On Sep 28, 2005, at 2:48 PM, Jakub Labath wrote:
1. No it doesn't have to be external web server.

However, if you have the resources, it really should be another server -- or at least another instance of Apache running on the same server.

Why? In case you hadn't noticed, Django has a pretty large memory footprint; between Apache, mod_python, Python, the database drivers, etc., Apache server processes tend to weigh about 10M each (at least on my servers). Unfortunately, Apache reuses processes these server processes for a certain number of requests (see the MaxRequestsPerChild directive), but although the server processes grow their memory footprint to accommodate Django, they never shrink.

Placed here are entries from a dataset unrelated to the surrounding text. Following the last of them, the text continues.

Lemma gates_fact q dir now store t s v s' :
  gates q dir now store t s = (Ok v, s') → q_preverified q = None ∨ supervised_row (db t) (q_id q) → gate_fact (q, v).
Proof.
  intros Hg Hor c Hc Hf Happ. cbn [fst snd] in *. destruct Hor as [Hp|(a & k & i & Ha & Hk & Hi & Hs)].
  - destruct (four_eyes_authority _ _ _ _ _ _ _ _ _ _ _ _ _ _ _ _ _ _ _ Hg Happ Hp Hc Hf) as (_ & _ & Hperm & Hsole).
    split; [done|]. intros Hreq. by destruct (Hsole Hreq) as (? & ? & _).
  - apply gates_read in Hg as [Hv Hin]. destruct (Hin c Hc) as (k' & i' & Hk' & Hi' & Hn). congruence.
Qed.

Lemma unlinked_extends b b' : unlinked_change b b' → extends b b'.
Proof. intros (Hin & _ & _ & _ & H). split; [done|]. rewrite Hin. eauto. Qed.

Lemma inv_unlinked D G b b' : unlinked_change b b' → inv D G b → inv D G b'.
Proof.
  intros (Hin & Hout & Hkey & Hl & Hx) [Hids Hrw Hlane Hdec Hevs Hclo]. split; rewrite ?Hin, ?Hout; try done.
  - intros id a Ha. split; [by apply Hkey|]. intros k Hk. apply Hl in Ha; [|congruence]. by apply (Hrw id a Ha).
  - intros k i Hd Hi Hs id a Ha Hk. apply Hl in Ha; [|congruence]. by apply (Hclo k i Hd Hi Hs id a).
Qed.

Lemma load_supervised dir u requested t b id :
  keyed (db t) → loadHomogeneousBatch getUserPermissions deviceArgs requiredPermissionsForTool dir u requested t = Ok b →
  id ∈ bl_ids b → supervised_row (db t) id.
Proof.
  intros Hkey Hl Hid. apply load_Ok in Hl as (E & _ & _ & Hmem & _); [|done]. rewrite E, elem_of_unique in Hid.
  destruct (Hmem id Hid) as (r & _ & Hr). apply row_for_Some in Hr as (k & i & Ha & Hk & Hi & Hc & _ & _ & Hs & _).
  exists r.1, k, i. split_and!; [done|done|done|congruence].
Qed.

(** A run of changes, as a step of the world. *)
Lemma world_inv_micros w t' D :
  w_deferred w ⊆ D → rtc (micro D (w_gated w)) (w_db w) (db t') → world_inv w →
  world_inv (mkWorld t' D (w_gated w) (w_batch w) (w_read w)).
Proof.
  intros HD Hm Hw. apply world_inv_extends; [by eapply micros_extends| |done].
  eapply micros_inv; [done|]. eapply inv_mono; [exact HD| |by apply wi_inv]. done.
Qed.

Lemma create_world w r rev newId opId now sqlNow enabled sweepEnabled mode hasScope trigger sweep D x b' :
  D = (if bool_decide (r_policyDecisionState r = unattempted) then {[ n_id (r_content r) ]} ∪ w_deferred w else w_deferred w) →
  intents (w_db w) !! n_id (r_content r) = None → (∀ n, approvals (w_db w) !! newId n = None) →
  r_policyDecisionState r = resolvePolicyDecisionState enabled sweepEnabled (n_riskTier (r_content r))
      (n_approvalScope (r_content r)) (r_agentRun r) mode hasScope trigger sweep →
  r_granted r ∈ [None; Some by_ticket_autonomy; Some by_script_reviewer] →
  createActionIntent r rev newId opId now sqlNow (w_db w) = (x, b') →
  w_deferred w ⊆ D ∧ rtc (micro D (w_gated w)) (w_db w) b'.
Proof.
  intros -> Hn Hf Hp Hg Hc. split; [case_bool_decide; set_solver|]. eapply create_micro; [|exact Hc]. split_and!; [done|done| |done].
  intros Hu. rewrite bool_decide_eq_true_2 by done. split; [set_solver|]. rewrite Hp in Hu. by eapply unattempted_supervised.
Qed.

Lemma step_inv w w' : step w w' → world_inv w → world_inv w'.
Proof.
  intros [r rev newId opId now sqlNow enabled sweepEnabled mode hasScope trigger sweep Hn Hf Hp Hg
    |b' Hw|dir u requested b Hl|q dir now store s v s' Hg Hor|q v now Hg|id a Ha|a now Ha|t' Hu] HI.
  - destruct (createActionIntent _ _ _ _ _ _ _) as [x b'] eqn:E. cbn [snd].
    edestruct create_world as [H1 H2]; [reflexivity|exact Hn|exact Hf|exact Hp|exact Hg|exact E|].
    by apply world_inv_micros.
  - apply (world_inv_micros w); [done| |done]. apply writer_micro; [by apply wi_inv|done].
  - destruct HI as [H1 H2 H3 H4]. split; [done|done| |done]. cbn. intros id [Hid|Hid]%elem_of_app; [|auto].
    eapply load_supervised; [by eapply inv_keyed|done|done].
  - destruct HI as [H1 H2 H3 H4]. split; cbn; [| |done|done].
    + eapply inv_mono; [| |exact H1]; [done|]. intros g Hin. by right.
    + intros g [->|Hin]%elem_of_cons; [|auto]. pose proof (gates_read _ _ _ _ _ _ _ _ Hg) as [Hr Hi]. split.
      * split; cbn; [eauto|]. intros c Hc. destruct (Hi c Hc) as (k & i & ? & ? & <-). eauto.
      * eapply gates_fact; [exact Hg|]. destruct Hor; auto.
  - destruct (run_tx _ _) as [[r|e] t'] eqn:E; cbn [snd].
    + apply run_tx_Ok in E. apply (world_inv_micros w); [done| |done].
      eapply commit_micro; [by apply wi_inv|exact Hg|by apply (wi_gated _ HI)|exact E].
    + apply run_tx_Err in E as [-> _]. by destruct w, HI.
  - destruct HI as [H1 H2 H3 H4]. split; [done|done|done|]. cbn. intros x [->|Hx]%elem_of_cons; [|auto].
    exists a. split; [|done]. by rewrite (inv_keyed _ _ _ H1 _ _ Ha).
  - destruct (reportSuspicious _ _ _ _) as [r b'] eqn:E. cbn [snd]. apply (world_inv_micros w); [done| |done].
    eapply report_micro; [by apply wi_inv|by apply (wi_read _ HI)|done|exact E].
  - apply (world_inv_extends w); [by apply unlinked_extends| |done]. eapply inv_unlinked; [done|by apply wi_inv].
Qed.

This means that the same processes that serve your dynamic Django pages are also serving your static files, and thus you're wasting RAM at a prodigious rate. A stripped down Apache that's just serving media files can easily be 10 times faster than one that's also serving dynamic requests, and smaller HTTP servers (lighttpd, tux) can do even better. Case in point: when we moved our media from an Apache vhost in the same instance as our Django server to a separate box running a stripped down lighttpd setup, our media serving got almost 100 times faster.

So, again, if you've got the resources, it's *definitely* worth your time to serve your static files from a different server. Even if you don't I'd make sure that all your media is at least served from a separate subdomain (media.example.com) so that in the future you can move to a dedicated media server should you find the need to scale.